*About this exercise*.
Nothing outside the stretch is wanted. Repeat exactly the lines of the listing below from the one that contains "Lemma elem_of_users_named db" through the one that contains "unfold users_named. rewrite", both ends included.

[[ Provided records, beginning ]]

(* ===== verification/Password.v ===== *)
(** * Passwords: [internal/auth/password.go]

    Passwords are stored as PHC strings of an argon2id hash.  The key derivation function is a
    parameter (a third-party package); the formatting and parsing of the PHC string, with its
    base64 fields, are modelled in full. *)

From Stdlib Require Import Ascii.
From stdpp Require Import pretty.
From S2P Require Import Prelude GoStrings GoText Base64.
Local Open Scope Z_scope.

(* internal/auth/password.go:14-19 argonMemory *)
Definition argonMemory : Z := 64 * 1024.
Definition argonTime : Z := 3.
Definition argonThreads : Z := 4.

(** [golang.org/x/crypto/argon2.IDKey]: a deterministic function that returns [keyLen] bytes when
    it is asked for at least one round, one thread and one byte; it panics when asked for no rounds
    or no threads, and what it does when asked for no bytes is not documented. *)
Class Argon2 := {
  IDKey (password salt : list Z) (time memory threads keyLen : Z) : outcome (list Z);
  IDKey_Done p s t m h k :
    1 ≤ t → 1 ≤ h → 1 ≤ k → ∃ key, IDKey p s t m h k = Done key ∧ Forall is_byte key ∧ len key = k;
}.

#[global] Instance outcome_eq_dec {A} `{EqDecision A} : EqDecision (outcome A).
Proof. solve_decision. Defined.

(** [[]byte(s)]. *)
Definition bytes_of (s : string) : list Z := (λ c, Z.of_N (N_of_ascii c)) <$> chars_of s.

Section password.
Context `{Argon2}.

(** The encoded parameters, as [Sprintf] prints them. *)
Definition phc_params : string :=
  "m=" +:+ pretty argonMemory +:+ ",t=" +:+ pretty argonTime +:+ ",p=" +:+ pretty argonThreads.

(** [salt] is what [rand.Read] fills in. *)
(* internal/auth/password.go:21-33 HashPassword *)
Definition HashPassword (salt : result (list Z)) (password : string) : outcome (result string) :=
  match salt with
  | Err e => Done (Err e)
  | Ok salt =>
      let! hash := IDKey (bytes_of password) salt argonTime argonMemory argonThreads 32 in
      Done (Ok ("$argon2id$v=19$" +:+ phc_params +:+ "$" +:+ EncodeToString salt +:+ "$" +:+
                EncodeToString hash))
  end.

(** The loop of [parseParams]; [None] is an early return of [false]. *)
Fixpoint parse_fields (kvs : list string) (acc : Z * Z * Z) : option (Z * Z * Z) :=
  match kvs with
  | [] => Some acc
  | kv :: kvs' =>
      match Cut "=" kv with
      | None => None
      | Some (k, v) =>
          match ParseUint32 v with
          | None => None
          | Some n =>
              let '(memory, timeN, threads) := acc in
              parse_fields kvs'
                (if decide (k = "m"%string) then (u32 n, timeN, threads)
                 else if decide (k = "t"%string) then (memory, u32 n, threads)
                 else if decide (k = "p"%string) then (memory, timeN, u8 n)
                 else acc)
          end
      end
  end.

(* internal/auth/password.go:58-78 parseParams *)
Definition parseParams (s : string) : option (Z * Z * Z) :=
  match parse_fields (split_on "," s) (0, 0, 0) with
  | None => None
  | Some (memory, timeN, threads) =>
      if (0 <? memory) && (0 <? timeN) && (0 <? threads) then Some (memory, timeN, threads) else None
  end.

(** [subtle.ConstantTimeCompare(a, b) == 1]. *)
Definition ConstantTimeCompare (a b : list Z) : bool := bool_decide (a = b).

(* internal/auth/password.go:35-56 VerifyPassword *)
Definition VerifyPassword (encoded password : string) : outcome bool :=
  match split_on "$" encoded with
  | [_; kind; _; params; salt64; hash64] =>
      if decide (kind ≠ "argon2id"%string) then Done false
      else
        match parseParams params with
        | None => Done false
        | Some (memory, timeN, threads) =>
            match DecodeString salt64 with
            | None => Done false
            | Some salt =>
                match DecodeString hash64 with
                | None => Done false
                | Some want =>
                    let! got := IDKey (bytes_of password) salt timeN memory threads (u32 (len want)) in
                    Done (ConstantTimeCompare got want)
                end
            end
        end
  | _ => Done false
  end.

Lemma phc_split salt hash :
  Forall is_byte salt → Forall is_byte hash →
  split_on "$" ("$argon2id$v=19$" +:+ phc_params +:+ "$" +:+ EncodeToString salt +:+ "$" +:+ EncodeToString hash)
  = [""; "argon2id"; "v=19"; phc_params; EncodeToString salt; EncodeToString hash]%string.
Proof using Type.
  intros Hs Hh. destruct (EncodeToString_plain salt Hs) as [Hs1 _], (EncodeToString_plain hash Hh) as [Hh1 _].
  etrans; [apply (split_on_sep "$" "" ("argon2id" +:+ String "$" ("v=19" +:+ String "$" (phc_params +:+
    String "$" (EncodeToString salt +:+ String "$" (EncodeToString hash)))))); done|]. f_equal.
  etrans; [apply split_on_sep; done|]. f_equal. etrans; [apply split_on_sep; done|]. f_equal.
  etrans; [apply split_on_sep; by vm_compute|]. f_equal. etrans; [apply split_on_sep; done|]. f_equal.
  by apply split_on_none.
Qed.

Lemma parseParams_phc : parseParams phc_params = Some (argonMemory, argonTime, argonThreads).
Proof using Type. by vm_compute. Qed.

(** Accepted parameters are positive. *)
Lemma parseParams_positive s m t h : parseParams s = Some (m, t, h) → 1 ≤ m ∧ 1 ≤ t ∧ 1 ≤ h.
Proof using Type.
  unfold parseParams. destruct (parse_fields _ _) as [[[m' t'] h']|]; [|done].
  destruct (Z.ltb_spec 0 m'), (Z.ltb_spec 0 t'), (Z.ltb_spec 0 h'); try done.
  intros [= <- <- <-]. lia.
Qed.

Lemma VerifyPassword_total stored other :
  (∀ h want, split_on "$" stored !! 5%nat = Some h → DecodeString h = Some want → u32 (len want) ≠ 0) →
  ∃ b, VerifyPassword stored other = Done b.
Proof using Type.
  unfold VerifyPassword. destruct (split_on "$" stored) as [|? [|? [|? [|params [|s2 [|h [|]]]]]]]; eauto.
  intros Hh. specialize (Hh h). case_decide; [by eauto|].
  destruct (parseParams params) as [[[m t] p]|] eqn:Hp; [|by eauto].
  apply parseParams_positive in Hp as (Hm & Ht & Hp).
  destruct (DecodeString s2) as [salt|]; [|by eauto]. destruct (DecodeString h) as [want|]; [|by eauto].
  specialize (Hh want eq_refl eq_refl). pose proof (u32_range (len want)) as Hr. unfold in_u32 in Hr.
  destruct (IDKey_Done (bytes_of other) salt t m p (u32 (len want))) as (key & -> & _); [lia..|]. cbn. eauto.
Qed.

(** A stored hash accepts exactly the passwords that argon2id maps to the same key. *)
Lemma HashPassword_accepts salt password :
  Forall is_byte salt →
  ∃ encoded, HashPassword (Ok salt) password = Done (Ok encoded) ∧
    ∀ other, VerifyPassword encoded other = Done (bool_decide
      (IDKey (bytes_of other) salt argonTime argonMemory argonThreads 32
       = IDKey (bytes_of password) salt argonTime argonMemory argonThreads 32)).
Proof using Type.
  intros Hsalt.
  destruct (IDKey_Done (bytes_of password) salt argonTime argonMemory argonThreads 32)
    as (key & Hkey & Hkb & Hkl); [by vm_compute..|].
  unfold HashPassword. rewrite Hkey. cbn [obind]. eexists. split; [reflexivity|].
  intros other. unfold VerifyPassword. rewrite phc_split by done.
  rewrite decide_False by tauto. rewrite parseParams_phc, !base64_round_trip by done.
  rewrite Hkl. change (u32 32) with 32.
  destruct (IDKey_Done (bytes_of other) salt argonTime argonMemory argonThreads 32)
    as (key' & -> & _); [by vm_compute..|]. cbn [obind]. unfold ConstantTimeCompare.
  f_equal. apply bool_decide_ext. naive_solver.
Qed.

(** A stored password hash accepts the password it was made from, and any other exactly when
    argon2id maps it, with the stored salt and parameters, to the same key: formatting, splitting,
    parameter parsing and base64 lose nothing.  And whatever string is stored, verification returns
    a verdict unless its hash field is empty: parameters argon2 would panic on are refused. *)
Theorem VerifyPassword_HashPassword salt password :
  Forall is_byte salt →
  (∃ encoded, HashPassword (Ok salt) password = Done (Ok encoded) ∧
     VerifyPassword encoded password = Done true ∧
     ∀ other, VerifyPassword encoded other = Done (bool_decide
       (IDKey (bytes_of other) salt argonTime argonMemory argonThreads 32
        = IDKey (bytes_of password) salt argonTime argonMemory argonThreads 32))) ∧
  ∀ stored other,
    (∀ h want, split_on "$" stored !! 5%nat = Some h → DecodeString h = Some want → u32 (len want) ≠ 0) →
    ∃ b, VerifyPassword stored other = Done b.
Proof using Type.
  intros Hsalt. split; [|intros stored other; apply VerifyPassword_total].
  destruct (HashPassword_accepts salt password Hsalt) as (encoded & Hh & Hv).
  exists encoded. split; [done|]. split; [|done]. rewrite Hv. by rewrite bool_decide_eq_true_2.
Qed.
End password.

(** A key derivation function for evaluation: the byte sum of password and salt, repeated. *)
Module ToyArgon.
#[global] Program Instance argon : Argon2 := {
  IDKey p s t _ h k :=
    if t <? 1 then Panic "argon2: number of rounds too small"
    else if h <? 1 then Panic "argon2: parallelism degree too low"
    else Done (replicate (Z.to_nat k) (foldr Z.add 0 (p ++ s) mod 256));
}.
Next Obligation.
  intros p s t m h k Ht Hh Hk. cbn. destruct (Z.ltb_spec t 1), (Z.ltb_spec h 1); try lia.
  eexists. split; [done|]. split.
  - apply Forall_replicate. unfold is_byte. apply Z.mod_pos_bound. lia.
  - unfold len. rewrite length_replicate. lia.
Qed.
End ToyArgon.

Lemma VerifyPassword_HashPassword_witness :
  ∃ encoded, HashPassword (Ok [1; 2; 255]) "secret" = Done (Ok encoded) ∧
     VerifyPassword encoded "secret" = Done true ∧
     ∀ other, VerifyPassword encoded other = Done (bool_decide
       (IDKey (bytes_of other) [1; 2; 255] argonTime argonMemory argonThreads 32
        = IDKey (bytes_of "secret") [1; 2; 255] argonTime argonMemory argonThreads 32)).
Proof.
  apply (VerifyPassword_HashPassword [1; 2; 255] "secret"). repeat constructor; unfold is_byte; lia.
Defined.
(* internal/persistence/sqlc/queries.sql.go:172-187 GetUser *)
Definition q_GetUser (db : DB) (id : string) : result UserRow :=
  select db (if text_ok id then one (db_users db !! id) else Err badText).

(* internal/persistence/sqlc/queries.sql.go:189-204 GetUserByUsername *)
Definition q_GetUserByUsername (db : DB) (username : string) : result UserRow :=
  select db (if text_ok username then one (head (users_named db username)) else Err badText).

Definition by_version (a b : ModelRow) : Prop := collate (mr_version a) (mr_version b).

Definition by_id_version (a b : ModelRow) : Prop :=
  (collate (mr_id a) (mr_id b) ∧ ¬ collate (mr_id b) (mr_id a)) ∨
  (collate (mr_id a) (mr_id b) ∧ collate (mr_id b) (mr_id a) ∧ collate (mr_version a) (mr_version b)).

#[global] Instance by_version_dec : RelDecision by_version.
Proof using Type. intros a b. unfold by_version. apply _. Defined.
#[global] Instance by_id_version_dec : RelDecision by_id_version.
Proof using Type. intros a b. unfold by_id_version. apply _. Defined.

(* internal/persistence/sqlc/queries.sql.go:206-241 ListModelVersions *)
Definition q_ListModelVersions (db : DB) (id : string) : result (list ModelRow) :=
  select db
  (if text_ok id then
     Ok (merge_sort by_version (filter (λ m, mr_id m = id) (map_to_list (db_models db)).*2))
   else Err badText).

(* internal/persistence/sqlc/queries.sql.go:243-277 ListModels *)
Definition q_ListModels (db : DB) : result (list ModelRow) :=
  select db (Ok (merge_sort by_id_version (map_to_list (db_models db)).*2)).

Definition sim_newer (a b : SimulationRow) : Prop := newer (sr_created_at a) (sr_created_at b).
Definition snap_newer (a b : SnapshotRow) : Prop := newer (nr_created_at a) (nr_created_at b).
#[global] Instance sim_newer_dec : RelDecision sim_newer.
Proof using Type. intros a b. unfold sim_newer, newer. apply _. Defined.
#[global] Instance snap_newer_dec : RelDecision snap_newer.
Proof using Type. intros a b. unfold snap_newer, newer. apply _. Defined.

(* internal/persistence/sqlc/queries.sql.go:279-315 ListSimulations *)
Definition q_ListSimulations (db : DB) : result (list SimulationRow) :=
  select db (Ok (merge_sort sim_newer (map_to_list (db_simulations db)).*2)).

(* internal/persistence/sqlc/queries.sql.go:317-350 ListSnapshots *)
Definition q_ListSnapshots (db : DB) (simulationID : string) : result (list SnapshotRow) :=
  select db
  (if text_ok simulationID then
     Ok (merge_sort snap_newer
           (filter (λ n, nr_simulation_id n = simulationID) (map_to_list (db_snapshots db)).*2))
   else Err badText).

(* internal/persistence/sqlc/queries.sql.go:357-364 SaveSnapshotParams *)
Record SaveSnapshotParams := mkSSP {
  ss_ID : string; ss_SimulationID : string; ss_SchemaVersion : Z; ss_EngineVersion : string;
  ss_Data : rawJSON; ss_Checksum : string;
}.

(** The primary key of the table and its reference to [simulations]. *)
(* migrations/0001_init.up.sql:32-41 snapshots *)
Definition snapshots_accept (db : DB) (row : SnapshotRow) : option error :=
  if decide (db_snapshots db !! nr_id row = None) then
    if decide (is_Some (db_simulations db !! nr_simulation_id row)) then None
    else Some (foreignKey "fk_snapshot_simulation")
  else Some (duplicateKey "snapshots_pkey").

(* internal/persistence/sqlc/queries.sql.go:352-376 SaveSnapshot *)
Definition q_SaveSnapshot (db : DB) (arg : SaveSnapshotParams) : DB * option error :=
  exec db
  (if forallb text_ok [ss_ID arg; ss_SimulationID arg; ss_EngineVersion arg; ss_Checksum arg] then
     match jsonb_in (ss_Data arg) with
     | Err e => (db, Some e)
     | Ok data =>
         let row := mkSnapshotRow (ss_ID arg) (ss_SimulationID arg) (ss_SchemaVersion arg)
           (ss_EngineVersion arg) data (ss_Checksum arg) (nowTs db) in
         match snapshots_accept db row with
         | Some e => (db, Some e)
         | None => (mkDB (db_models db) (db_simulations db) (<[ss_ID arg := row]> (db_snapshots db))
                      (db_users db) (db_now db) (db_link db), None)
         end
     end
   else (db, Some badText)).

(** [status IN ('completed', 'failed', 'stopped')]. *)
Definition terminal_status (status : string) : bool :=
  bool_decide (status ∈ ["completed"; "failed"; "stopped"]%string).

Definition with_row_status (now : Timestamptz) (status : string) (r : SimulationRow) : SimulationRow :=
  mkSimulationRow (sr_id r) (sr_model_id r) (sr_model_version r) (sr_seed r) (sr_mode r) status
    (sr_config r) (sr_created_at r) now
    (if terminal_status status then now else sr_completed_at r) (sr_owner_id r).

(* internal/persistence/sqlc/queries.sql.go:378-409 UpdateSimulationStatus *)
Definition q_UpdateSimulationStatus (db : DB) (id status : string) : DB * result SimulationRow :=
  query db
  (if text_ok id && text_ok status then
     match db_simulations db !! id with
     | None => (db, Err ErrNoRows)
     | Some r =>
         let row := with_row_status (nowTs db) status r in
         (mkDB (db_models db) (<[id := row]> (db_simulations db)) (db_snapshots db) (db_users db) (db_now db)
            (db_link db), Ok row)
     end
   else (db, Err badText)).

(* internal/persistence/sqlc/queries.sql.go:423-432 UpsertModelParams *)
Record UpsertModelParams := mkUMP {
  um_ID : string; um_Name : string; um_Version : string; um_Description : string; um_Mode : string;
  um_ConfigSchema : rawJSON; um_RuntimeCompat : string; um_Author : string;
}.

(* internal/persistence/sqlc/queries.sql.go:411-446 UpsertModel *)
Definition q_UpsertModel (db : DB) (arg : UpsertModelParams) : DB * option error :=
  exec db
  (if forallb text_ok [um_ID arg; um_Name arg; um_Version arg; um_Description arg; um_Mode arg;
                       um_RuntimeCompat arg; um_Author arg] then
     match jsonb_in (um_ConfigSchema arg) with
     | Err e => (db, Some e)
     | Ok schema =>
         let key := (um_ID arg, um_Version arg) in
         let created := match db_models db !! key with Some r => mr_created_at r | None => nowTs db end in
         let row := mkModelRow (um_ID arg) (um_Name arg) (um_Version arg) (um_Description arg) (um_Mode arg)
           schema (um_RuntimeCompat arg) (um_Author arg) created in
         (mkDB (<[key := row]> (db_models db)) (db_simulations db) (db_snapshots db) (db_users db)
               (db_now db) (db_link db), None)
     end
   else (db, Some badText)).

(** ** Referential integrity *)

Record db_wf (db : DB) : Prop := {
  wf_models k r : db_models db !! k = Some r →
    k = (mr_id r, mr_version r) ∧ ts_Valid (mr_created_at r) = true;
  wf_simulations id r : db_simulations db !! id = Some r →
    id = sr_id r ∧ is_Some (db_models db !! (sr_model_id r, sr_model_version r)) ∧
    ts_Valid (sr_created_at r) = true ∧ ts_Valid (sr_updated_at r) = true;
  wf_snapshots id r : db_snapshots db !! id = Some r →
    id = nr_id r ∧ is_Some (db_simulations db !! nr_simulation_id r) ∧ ts_Valid (nr_created_at r) = true;
  wf_users id r : db_users db !! id = Some r → id = ur_id r ∧ ts_Valid (ur_created_at r) = true;
  wf_usernames id1 id2 r1 r2 : db_users db !! id1 = Some r1 → db_users db !! id2 = Some r2 →
    ur_username r1 = ur_username r2 → id1 = id2;
}.

Lemma emptyDB_wf now : db_wf (emptyDB now).
Proof using Type. split; cbn; intros *; by rewrite lookup_empty. Qed.

(** The statements that change the database; time passes and the connection comes and goes. *)
Inductive Statement :=
  | SCreateSimulation (arg : CreateSimulationParams)
  | SCreateUser (arg : CreateUserParams)
  | SDeleteSimulation (id : string)
  | SSaveSnapshot (arg : SaveSnapshotParams)
  | SUpdateStatus (id status : string)
  | SUpsertModel (arg : UpsertModelParams)
  | SPass (now : Z) (l : link).

Definition execute (db : DB) (s : Statement) : DB :=
  match s with
  | SCreateSimulation arg => (q_CreateSimulation db arg).1
  | SCreateUser arg => (q_CreateUser db arg).1
  | SDeleteSimulation id => (q_DeleteSimulation db id).1
  | SSaveSnapshot arg => (q_SaveSnapshot db arg).1
  | SUpdateStatus id status => (q_UpdateSimulationStatus db id status).1
  | SUpsertModel arg => (q_UpsertModel db arg).1
  | SPass now l => mkDB (db_models db) (db_simulations db) (db_snapshots db) (db_users db) now l
  end.

Lemma elem_of_users_named db username u :
  u ∈ users_named db username ↔ ur_username u = username ∧ ∃ id, db_users db !! id = Some u.
Proof using Type.
  unfold users_named. rewrite list_elem_of_filter, list_elem_of_fmap. split.
  - intros [Hn ([id r] & -> & Hin)]. split; [done|]. exists id. by apply elem_of_map_to_list.
  - intros [Hn [id Hid]]. split; [done|]. exists (id, u). split; [done|]. by apply elem_of_map_to_list.
Qed.

Lemma users_named_nil db username :
  users_named db username = [] ↔ ∀ id r, db_users db !! id = Some r → ur_username r ≠ username.
Proof using Type.
  split.
  - intros Hnil id r Hr Hname. assert (r ∈ users_named db username) as Hin by (apply elem_of_users_named; eauto).
    rewrite Hnil in Hin. by apply elem_of_nil in Hin.
  - intros Hall. destruct (users_named db username) as [|r l] eqn:E; [done|].
    assert (r ∈ users_named db username) as (Hname & id & Hr)%elem_of_users_named by (rewrite E; by left).
    by destruct (Hall id r Hr).
Qed.

(** Rows of a table after an insertion: the new one or an old one. *)
Local Ltac row_cases H :=
  apply lookup_insert_Some in H as [[? ?]|[? H]]; simplify_eq; cbn.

[[ Provided records, end ]]

*Written response*.
Lemma elem_of_users_named db username u :
  u ∈ users_named db username ↔ ur_username u = username ∧ ∃ id, db_users db !! id = Some u.
Proof using Type.
  unfold users_named. rewrite list_elem_of_filter, list_elem_of_fmap. split.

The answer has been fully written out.